IMPAIRED BETA-2ADRENERGIC ENDOTHELIUM-DEPENDENT VASODILATION IS REVERSED BY PHOSPHODIESTERASE INHIBITION IN PATIENTS PREVIOUSLY HOSPITALIZED WITH COVID-19

ABSTRACT

Objective: Endothelial dysfunction is thought to underlie many of the complications of COVID-19 but to what degree this persists after recovery is unknown. Here we examine endothelial function in subjects previously hospitalized with COVID- 19, those with mild symptoms who were not hospitalized and negative controls (absence of SARS-CoV-2-antibodies). Endothelial function was measured as pulse wave response to the β2 adrenergic agonist salbutamol (PWRS) which is mediated through the nitric oxide - cyclic guanosine monophosphate pathway (NO-cGMP).

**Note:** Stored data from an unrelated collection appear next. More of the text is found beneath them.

(** * DashTrack: the shift calculator, the weekly summary and the backup merge

    A shallow embedding of [app.js] of DashTrack, a shift tracker for
    delivery drivers, and the properties of its calculation core: times of
    day and durations, the derived fields of a shift record, the week
    buckets of the summary, and the merge of a backup into the collection;
    then those of the code around it: the formatter of the time inputs, the
    week numbers and the dates of the table, the CSV export, the editing of
    a record, and the service worker.

    The sources hold [app.js] in three variants.  The first one keeps its
    records in localStorage; the second one, on IndexedDB, has the
    calculations of the first word for word and adds the backup; the third
    one, on Supabase, reads times in 12-hour text, uses another MPG constant
    and another week, and can edit a record.  The second and the third are
    embedded as the modules [Idb] and [Supa]; what they share (the
    JavaScript built-ins, the calendar, the records, the CSV export) comes
    first, and the service worker of the application comes last, as the
    module [ServiceWorker].

    Conventions of the embedding.
    - A JavaScript string is a [string].  The text of an input is taken in
      code units below 256: no character above that range is a digit, a
      colon or one of the letters A, M, P, also after upper-casing, so none
      can take part in a time that parses.
    - Minute counts are integers ([Z]) where the program computes them from
      parsed times of day; the IndexedDB variant, which reads them with
      [Number], has them as numbers.
    - Numbers (money, miles, gallons) are exact rationals ([Q]), and [NaN]
      is [None] in [option Q].  IEEE rounding, signed zero, infinities and
      the exponent notation of [toFixed] from 1e21 on are outside the model;
      the program never divides by zero, so on inputs of ordinary size it
      computes with finite values only.
    - The page is a record of the values of its inputs and of the content
      of its computed elements; an event handler is a function on it.
    - The storage backend is a parameter where the control flow depends on
      it (the loop of the restore); elsewhere saving is left out.  Writing
      records as JSON and reading them back is the identity.
    - Local time is UTC plus a fixed offset. *)

From stdpp Require Import gmap strings list.
From Stdlib Require Import String Ascii ZArith QArith Qround Qabs List Lia Lqa Bool.
From Stdlib Require Import DecimalString DecimalN DecimalPos.
Import ListNotations.

Open Scope string_scope.
Open Scope Z_scope.

(** ** JavaScript strings *)

Module JS.

(** White space as [String.prototype.trim] and the regular expression class
    [\s] take it: TAB, LF, VT, FF, CR, SPACE, and NBSP. *)
Definition isSpace (c : ascii) : bool :=
  let n := Z.of_nat (nat_of_ascii c) in
  ((9 <=? n) && (n <=? 13)) || (n =? 32) || (n =? 160).

(** The class [\d]: the ten ASCII digits. *)
Definition isDigit (c : ascii) : bool :=
  let n := Z.of_nat (nat_of_ascii c) in
  (48 <=? n) && (n <=? 57).

Definition digitValue (c : ascii) : Z := Z.of_nat (nat_of_ascii c) - 48.

(** [!s] for a string: only the empty string is falsy. *)
Definition falsy (s : string) : bool :=
  match s with
  | EmptyString => true
  | String _ _ => false
  end.

Fixpoint trimStart (s : string) : string :=
  match s with
  | EmptyString => EmptyString
  | String c rest => if isSpace c then trimStart rest else s
  end.

Fixpoint trimEnd (s : string) : string :=
  match s with
  | EmptyString => EmptyString
  | String c rest =>
      match trimEnd rest with
      | EmptyString => if isSpace c then EmptyString else String c EmptyString
      | kept => String c kept
      end
  end.

(** [s.trim()] *)
Definition trim (s : string) : string := trimEnd (trimStart s).

Definition upperChar (c : ascii) : ascii :=
  let n := nat_of_ascii c in
  if (97 <=? n)%nat && (n <=? 122)%nat then ascii_of_nat (n - 32) else c.

(** [s.toUpperCase()], on the letters a to z. *)
Fixpoint toUpperCase (s : string) : string :=
  match s with
  | EmptyString => EmptyString
  | String c rest => String (upperChar c) (toUpperCase rest)
  end.

(** [s.replace(c, '')] with a one-character pattern: the first occurrence
    goes. *)
Fixpoint removeFirst (c : ascii) (s : string) : string :=
  match s with
  | EmptyString => EmptyString
  | String d rest => if Ascii.eqb c d then rest else String d (removeFirst c rest)
  end.

(** [s.replace(/c/g, '')]: every occurrence goes. *)
Fixpoint removeAll (c : ascii) (s : string) : string :=
  match s with
  | EmptyString => EmptyString
  | String d rest => if Ascii.eqb c d then removeAll c rest else String d (removeAll c rest)
  end.

(** The value of a run of decimal digits read left to right, [acc] being the
    value of the digits before it. *)
Fixpoint digitsValue (acc : Z) (s : string) : Z :=
  match s with
  | EmptyString => acc
  | String c rest => digitsValue (10 * acc + digitValue c) rest
  end.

Design and method: Echocardiography was used to exclude subjects with cardiac abnormalities. Tonometry of the radial artery (SphygmoCor, AtCor Medical, Sydney, Australia) was performed in duplicate by a single operator before and after inhalation of 200 mcg of salbutamol using a spacer device. The PWRS was taken as the change from baseline in augmentation index (Aix) as calculated by the SphygmoCor system. In a sub-sample, PWRS was assessed in the presence and absence of the phosphodiesterase type 5 inhibitor sildenafil which inhibits the breakdown of cGMP. Results: We recruited 88 subjects (49 men) aged 47.9 ± 14.3 (mean ± SD) years of whom 32 were previously hospitalized with COVID-19 (~6 months). Subjects previously hospitalized with COVID-19 were all previously assessed in a dedicated pulmonary clinic. Age, gender, BMI, smoking status, diabetes and estimated 10-year cardiovascular risk (Q-RISKâ3) were similar between the groups. Administration of salbutamol reduced AIx in controls and those with mild COVID-19 but produced an increase in AIx in previously hospitalized COVID-19 cases (mean [95% CI]) -2.85 [-5.52, -0.188] %, -2.32 [-5.17,0.54] %, and 3.03 [0.06, 6.00] % respectively, P = 0.017 between the groups. In a sub-sample (11 hospitalized and 11 non-hospitalized) the PWRS was measured again 30 minutes after oral administration of sildenafil 25 mg. This produced a greater reduction in AIx -5.28 [-9.00, -1.54] % in non-hospitalized and a reduction -3.90 [-7.60, -0.21] % in hospitalized patients, and an overall improvement in the PWRS (P = 0.006). Conclusions: In subjects previously hospitalized with severe COVID-19, endothelial function is impaired for many months after hospital discharge and the impaired NO-cGMP mediated vasodilation may be reversed by sildenafil.